We reported previously that interferon-alpha/beta (IFN-alpha/beta)-treated hepatocytes in culture released a soluble factor(s) that suppressed the multiplication of an INF-alpha/beta-resistant clone of Friend leukemia cells (FLCs). To characterize the factor(s) further, we first examined the possibility that products of nonparenchymal cells (NPCs) included in small number in the hepatocyte cultures were involved in the inhibitory activity. We prepared cultures of purified adherent NPCs, mostly Kupffer cells, and sinusoidal endothelial cells, and culture supernatants of NPCs pretreated with IFN-alpha/beta were tested for the inhibitory activity for FLC multiplication.
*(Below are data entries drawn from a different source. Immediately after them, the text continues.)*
Lemma kwp_resched_new {G R} c (Q : Z -> kernel -> kernel -> Prop) k0 k qs v e :
  (forall s s', R s s' -> Rl c s s') ->
  KGive c k qs -> vic_ok v -> others c k0 k -> thrtab k !! c = Some e ->
  tintmask e = vic_get_irqmask v ->
  (forall k' qs', KInvq k' qs' -> switched c k qs k' qs' -> thrcurrent k' <> c ->
     others c k0 k' -> G k0 k') ->
  (forall k' qs' e', KInvq k' qs' -> switched c k qs k' qs' -> thrcurrent k' = c ->
     mask k' = vic_get_irqmask v -> others c k0 k' -> thrtab k' !! c = Some e' -> resumed e e' ->
     Q OK k0 k') ->
  (forall k0' k' e', (exists s, R s k0') -> (exists v, k' = set_irq v k0') -> KInv k' -> thrcurrent k' = c -> mask k' = vic_get_irqmask v -> others c k0' k' ->
     thrtab k' !! c = Some e' -> resumed e e' -> Q OK k0' k') ->
  kwp G R Q (resched_new c) k0 k.
Proof.
  intros HR [HP Hno Hcur Hctl] Hv Ho E Hm HG HQ1 HQ2.
  destruct (sched_pick k qs HP Hno) as (tab' & new & l & en & Ed & El & En & Hsn & Hk & HP2).
  unfold resched_new. kstep. eapply kwp_qcall; [exact Ed|]. kstep. kstep. kstep.
  set (k2 := set_thrtab _ _).
  assert (En2 : thrtab k2 !! new = Some (set_state THRCURR en)) by apply lookup_insert_eq.
  assert (Hinv : forall im, KInvq (set_irq (vic_set_irqmask im (irq k2)) k2) (<[readylist k := l]> qs)).
  { intros im. split.
    - exact HP2.
    - by exists (set_state THRCURR en).
    - intros t et Et Hst. simpl in Et. rewrite lookup_insert in Et. simpl.
      case_decide; [congruence|]. by apply Hno in Et.
    - split; [apply Hctl|]. simpl. apply vic_ok_set, Hctl. }
  assert (Ho2 : others c k0 k2).
  { eapply others_upd; [exact Ho|exact En|done|]. intros _. split; simpl; try done; try tauto.
    - rewrite Hsn. done.
    - rewrite Hsn. done. }
  assert (Hsw : forall im, switched c k qs (set_irq (vic_set_irqmask im (irq k2)) k2) (<[readylist k := l]> qs)).
  { intros im. split; try done.
    - exists (new :: l), l. split_and!; [done..|]. unfold runlist. rewrite E, decide_False; [done|].
      by eapply Hno.
    - intros t Hc Hn. simpl in Hn |- *. by rewrite lookup_insert_ne.
    - exists en. split; [done|]. intros _. exact En2.
    - exists e. simpl. destruct (decide (new = c)) as [->|Hne].
      + rewrite lookup_insert_eq. exists (set_state THRCURR en). simplify_eq. by split_and!.
      + rewrite lookup_insert_ne by done. exists e. by split_and!.
    - intros i _. simpl. apply (samekeys_kk _ _ _ Hk). }
  apply kwp_bind. destruct (Z.eqb_spec new c) as [->|Hne].
  - kstep. kstep. kstep. kstep. simplify_eq.
    eapply HQ1; [apply Hinv|apply Hsw|done| |done|exact En2|].
    + simpl. unfold mask. simpl. rewrite Hm. apply mask_set; [apply Hctl|done].
    + split_and!; [done| |]; by rewrite Hsn.
  - kstep. split; [by eapply HG; [apply Hinv|apply Hsw|..]|]. simpl. intros s' Hs'.
    destruct (HR _ _ Hs') as ([qs' HI] & Hcs & e1 & e' & E1 & E' & Hev).
    simpl in E1. rewrite lookup_insert_ne in E1 by done. rewrite E in E1. injection E1 as <-.
    change (kwp G R Q (thr c ≫= fun e0 => k_restore (tintmask e0);; mret OK) s' s').
    kstep. kstep. kstep. destruct HI as [I1 I2 I3 [I4 I5]]. eapply HQ2; [by eauto|by eauto| |done| | |exact E'|].
    + exists qs'. split; [exact I1|exact I2|exact I3|]. split; [exact I4|by apply vic_ok_set].
    + unfold mask. simpl. rewrite (ev_mask _ _ Hev), Hm. by apply mask_set.
    + by apply others_eq.
    + destruct I2 as (ec & Ec & Hec). rewrite Hcs in Ec. split_and!; [apply (ev_msg _ _ Hev)| |].
      * intros Hr. destruct (ev_recv _ _ Hev Hr) as [Hr'|]; [congruence|done].
      * rewrite <- (ev_free _ _ Hev). congruence.
Qed.

Lemma switched_stay c k qs l e e' k' :
  thrtab k !! c = Some e -> tstate e = THRCURR -> qs !! readylist k = Some l ->
  runlist c k l = c :: l -> thrcurrent k' = c -> thrtab k' = <[c := e']> (thrtab k) ->
  thasmsg e' = thasmsg e -> tmsg e' = tmsg e -> tsem e' = tsem e ->
  semtab k' = semtab k -> readylist k' = readylist k -> sleepq k' = sleepq k ->
  quetab k' = quetab k -> switched c k qs k' qs.
Proof.
  intros E Hs El Hrun Hc Ht M1 M2 M3 E1 E2 E3 E4. split; try done.
  - exists l, l. rewrite Hc. split_and!; [done| |done]. by rewrite insert_id.
  - intros t Hne _. by rewrite Ht, lookup_insert_ne.
  - exists e. rewrite Hc. done.
  - exists e, e'. rewrite Ht, lookup_insert_eq. by split_and!.
  - intros i _. by rewrite E4.
Qed.
(* ===== verification/SemaphoreSpec.v ===== *)
(** * Semaphores keep the invariant *)

From S2P Require Import Prelude Prog Queue QueueSpec QueueSys Interrupt Memory Kernel Thread Semaphore Placement Invariant Sched ThreadSpec.

Section states.
Implicit Types (k : kernel) (qs : gmap Z (list Z)).

Lemma isbadsem_good k s : isbadsem k s = false -> 0 <= s ->
  exists e, semtab k !! s = Some e /\ sstate e = SUSED /\ 0 <= s < NSEM.
Proof.
  unfold isbadsem. intros H Hs. btests. destruct (semtab k !! s) as [e|] eqn:E; [|done].
  exists e. apply bool_decide_eq_false in H0. split_and!; try done.
  by destruct (sstate e).
Qed.

Lemma sem_queue x k qs s e : Kpl x k qs -> semtab k !! s = Some e ->
  exists l, qs !! squeue e = Some l /\ sem_ok e l.
Proof. intros H E. by apply (pl_sem _ _ _ _ _ _ _ H) in E as (_ & _ & ?). Qed.

(** Threads on the queue of a semaphore wait for it. *)
Lemma on_sem x k qs s e l t : Kpl x k qs -> semtab k !! s = Some e ->
  qs !! squeue e = Some l -> t ∈ l ->
  exists et, thrtab k !! t = Some et /\ tstate et = THRWAIT /\ tsem et = s.
Proof.
  intros H E El Ht. destruct (pl_in _ _ _ _ _ _ _ H _ _ t El Ht) as (_ & et & Et & Hh).
  exists et. split; [done|]. destruct (pl_sem _ _ _ _ _ _ _ H _ _ E) as (N1 & N2 & _).
  unfold home in Hh. destruct (tstate et); try done; try congruence. split; [done|].
  destruct (semtab k !! tsem et) as [e'|] eqn:E'; simpl in Hh; injection Hh as Hh;
    [|by destruct (queue_id _ _ _ _ _ H El)].
  by eapply (pl_inj _ _ _ _ _ _ _ H).
Qed.

(** A signal that finds a thread waiting: the first one leaves the queue. *)
Lemma sem_take k qs s e :
  Kpl None k qs -> semtab k !! s = Some e -> scount e < 0 ->
  exists tab' t l et, dequeue (isbadtid k) (quetab k) (squeue e) = Some (tab', t)
    /\ qs !! squeue e = Some (t :: l) /\ thrtab k !! t = Some et
    /\ tstate et = THRWAIT /\ tsem et = s /\ samekeys (quetab k) tab'
    /\ Kpl (Some t) (set_quetab tab' (set_semtab (<[s := set_scount (i32 (scount e + 1)) e]> (semtab k)) k))
         (<[squeue e := l]> qs).
Proof.
  intros H E Hneg. destruct (sem_queue _ _ _ _ _ H E) as (l0 & El & Hok).
  pose proof Hok as (Hlen & Hfree & Hi). destruct l0 as [|t l]; [simpl in Hlen; lia|].
  destruct (qs_dequeue (isbadtid k) _ _ _ _ _ (pl_rep _ _ _ _ _ _ _ H) El) as (tab' & Ed & Hrep & Hk).
  destruct (on_sem _ _ _ _ _ _ t H E El) as (et & Et & Hst & Hsem); [set_solver|].
  exists tab', t, l, et. split_and!; try done.
  pose proof (queue_nodup _ _ _ _ _ H El) as Hnd. apply NoDup_cons in Hnd as [Hnd _].
  rewrite i32_id by (unfold is_i32 in *; lia).
  eapply (placed_take _ _ _ _ (t :: l)); [exact H| |set_solver|done].
  split; try done.
  - clear. set_solver.
  - intros i Hi'. apply (samekeys_kk _ _ _ Hk).
  - intros s'. by eapply sems_dom_insert.
  - eapply sems_upd_insert; [exact H|done|done|]. simpl in Hlen. split_and!; simpl; [lia| |unfold is_i32 in *; lia].
    intros Hf. apply Hfree in Hf. lia.
  - intros Heq. by destruct (Kpl_rl_sems _ _ _ _ _ H E).
  - intros Heq. by destruct (Kpl_sq_sems _ _ _ _ _ H E).
Qed.

(** A wait that blocks: the exempt thread goes to the end of the queue. *)
Lemma sem_put k qs s e l t et :
  Kpl (Some t) k qs -> semtab k !! s = Some e -> sstate e = SUSED -> scount e - 1 < 0 ->
  - 2 ^ 31 < scount e -> t <> NULLTHREAD ->
  qs !! squeue e = Some l -> thrtab k !! t = Some et -> tstate et = THRWAIT -> tsem et = s ->
  exists tab', enqueue (isbadtid k) (quetab k) t (squeue e) = Some (tab', t)
    /\ samekeys (quetab k) tab'
    /\ Kpl None (set_quetab tab' (set_semtab (<[s := set_scount (i32 (scount e - 1)) e]> (semtab k)) k))
         (<[squeue e := l ++ [t]]> qs).
Proof.
  intros H E Hu Hneg Hmin Hn El Et Hst Hsem. pose proof (pl_unqueued _ _ _ H eq_refl) as Hun.
  pose proof (Kpl_valid _ _ _ _ _ H Et) as Hv.
  assert (Hb : isbadtid k t = false) by (eapply isbadtid_false; [done..|by rewrite Hst]).
  destruct (qs_enqueue (isbadtid k) _ _ _ l t (pl_rep _ _ _ _ _ _ _ H) El Hun Hv Hb)
    as (tab' & Ee & Hrep & Hk).
  exists tab'. split_and!; [done..|]. destruct (sem_queue _ _ _ _ _ H E) as (l0 & El0 & Hlen & Hfree & Hi).
  rewrite El in El0. injection El0 as <-. rewrite i32_id by (unfold is_i32 in *; lia).
  eapply (placed_put _ _ _ _ l _ t et); [exact H| |set_solver|done| |done].
  - split; try done.
    + clear. set_solver.
    + intros i Hi'. apply (samekeys_kk _ _ _ Hk).
    + intros s'. by eapply sems_dom_insert.
    + eapply sems_upd_insert; [exact H|done|done|].
      split_and!; simpl; [rewrite length_app; simpl; lia|congruence|unfold is_i32 in *; lia].
    + intros Heq. by destruct (Kpl_rl_sems _ _ _ _ _ H E).
    + intros Heq. by destruct (Kpl_sq_sems _ _ _ _ _ H E).
  - unfold home. rewrite Hst, Hsem, E. done.
Qed.

(** The count changes while no thread waits. *)
Lemma sem_count x k qs s e n :
  Kpl x k qs -> semtab k !! s = Some e -> 0 <= scount e -> 0 <= n -> is_i32 n ->
  (sstate e = SFREE -> n = 0) ->
  Kpl x (set_semtab (<[s := set_scount n e]> (semtab k)) k) qs.
Proof.
  intros H E Hc Hn Hi Hf. eapply placed_sem; [exact H|done|done|].
  intros l (Hlen & Hfree & _). split_and!; simpl; try done. lia.
Qed.

Lemma KInvq_sem k qs s e e' :
  KInvq k qs -> semtab k !! s = Some e -> squeue e' = squeue e ->
  (forall l, sem_ok e l -> sem_ok e' l) -> KInvq (set_semtab (<[s := e']> (semtab k)) k) qs.
Proof. intros [H1 H2 H3 H4] E Hq Hok. split; try done. by eapply placed_sem. Qed.

(** At most [NTHREAD] threads wait. *)
Lemma sem_count_min x k qs s e : Kpl x k qs -> semtab k !! s = Some e -> - NTHREAD <= scount e.
Proof.
  intros H E. destruct (sem_queue _ _ _ _ _ H E) as (l & El & Hlen & _).
  pose proof (queue_nodup _ _ _ _ _ H El) as Hnd.
  apply (qs_each _ _ (pl_rep _ _ _ _ _ _ _ H)), qr_range in El.
  pose proof (NoDup_range_length l NTHREAD Hnd El) as Hle. unfold NTHREAD in *. lia.
Qed.

End states.

(** ** [signal] *)

(** The kernel after a signal on [s] made [t] ready, before rescheduling. *)
Record woken (k : kernel) (qs : gmap Z (list Z)) (s : Z) (t : Z) (k1 : kernel)
    (qs1 : gmap Z (list Z)) : Prop := {
  wk_queue : exists e l lr et, semtab k !! s = Some e /\ qs !! squeue e = Some (t :: l)
    /\ thrtab k !! t = Some et /\ qs !! readylist k = Some lr
    /\ semtab k1 = <[s := set_scount (scount e + 1) e]> (semtab k)
    /\ thrtab k1 = <[t := set_state THRREADY et]> (thrtab k)
    /\ qs1 = <[readylist k := insert_desc (kk (quetab k)) (tprio et) t lr]> (<[squeue e := l]> qs)
    /\ (forall i, kk (quetab k1) i = if decide (i = t) then tprio et else kk (quetab k) i);
  wk_current : thrcurrent k1 = thrcurrent k;
  wk_rl : readylist k1 = readylist k;
  wk_mem : mem k1 = mem k;
}.

Section signal.
Context {G R : kernel -> kernel -> Prop}.
Implicit Types (k : kernel) (qs : gmap Z (list Z)).

(** The body of [signal] and of the loop of [signaln] for a waiting thread:
    the first waiting thread becomes ready. *)
Lemma kwp_wake (Q : unit -> kernel -> kernel -> Prop) k0 k qs s e (resch : bool) :
  KInvq k qs -> semtab k !! s = Some e -> scount e < 0 ->
  (forall t k1 qs1 et, KPre k1 qs1 -> woken k qs s t k1 qs1 -> irq k1 = irq k ->
     thrtab k !! t = Some et -> tstate et = THRWAIT -> t <> thrcurrent k ->
     if resch then kwp G R (fun _ : Z => Q tt) resched k0 k1 else Q tt k0 k1) ->
  kwp G R Q (t ← k_dequeue (squeue e); ready t resch;; mret tt) k0
    (set_semtab (<[s := set_scount (i32 (scount e + 1)) e]> (semtab k)) k).
Proof.
  intros HI E Hneg HQ. pose proof (ki_placed _ _ HI) as HP.
  destruct (sem_take _ _ _ _ HP E Hneg) as (tab' & t & l & et & Ed & El & Et & Hst & Hsem & Hk & HK).
  eapply kwp_qcall; [exact Ed|]. set (k1 := set_quetab tab' _). apply kwp_bind.
  destruct (Kpl_rl _ _ _ HP) as [lr Elr].
  assert (Elr' : <[squeue e := l]> qs !! readylist k1 = Some lr).
  { rewrite lookup_insert_ne; [done|]. by apply (Kpl_rl_sems _ _ _ _ _ HP E). }
  assert (Hnc : t <> thrcurrent k).
  { intros ->. destruct (ki_curr _ _ HI) as (ec & Ec & Hc). congruence. }
  eapply (kwp_ready _ _ _ _ lr t et resch HK Et); [by rewrite Hst|done|].
  intros k2 tab2 -> HK2 Hkk. eapply (HQ t _ _ et); try done.
  - split; [exact HK2| | |apply (ki_ctl _ _ HI)].
    + simpl. destruct (ki_curr _ _ HI) as (ec & Ec & _). exact (Kpl_valid _ _ _ _ _ HP Ec).
    + intros u eu Eu Hstu. simpl in *. rewrite lookup_insert in Eu.
      case_decide; [by simplify_eq|]. by eapply (ki_only _ _ HI).
  - split; [|done|done|done]. exists e, l, lr, et.
    assert (Hi : i32 (scount e + 1) = scount e + 1).
    { pose proof (sem_count_min _ _ _ _ _ HP E). unfold NTHREAD in *. apply i32_id. unfold is_i32. lia. }
    rewrite Hi in *. split_and!; try done.
    + simpl. f_equal. apply insert_desc_ext. intros i _. apply (samekeys_kk _ _ _ Hk).
    + intros i. simpl. rewrite Hkk. by case_decide; [|apply (samekeys_kk _ _ _ Hk)].
Qed.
IFN did not induce any inhibitory activity in NPC cultures, whereas LPS-stimulated NPCs cultivated in parallel released several inhibitory factors including tumor necrosis factor-alpha (TNF-alpha). To explore the possibility that IFN augmented the release of hepatocyte cytosolic proteins, including arginase, we compared the inhibitory activity in culture supernatant of IFN-treated hepatocytes with that found in hepatocyte extract by anion-exchange chromatography. The IFN-induced inhibitory activity was eluted at relatively high salt concentration as a single peak, while the inhibitory activity in hepatocyte extract was co-eluted with arginase at low salt concentration. These results suggested that IFN induced production by hepatocytes of an inhibitor of FLC multiplication.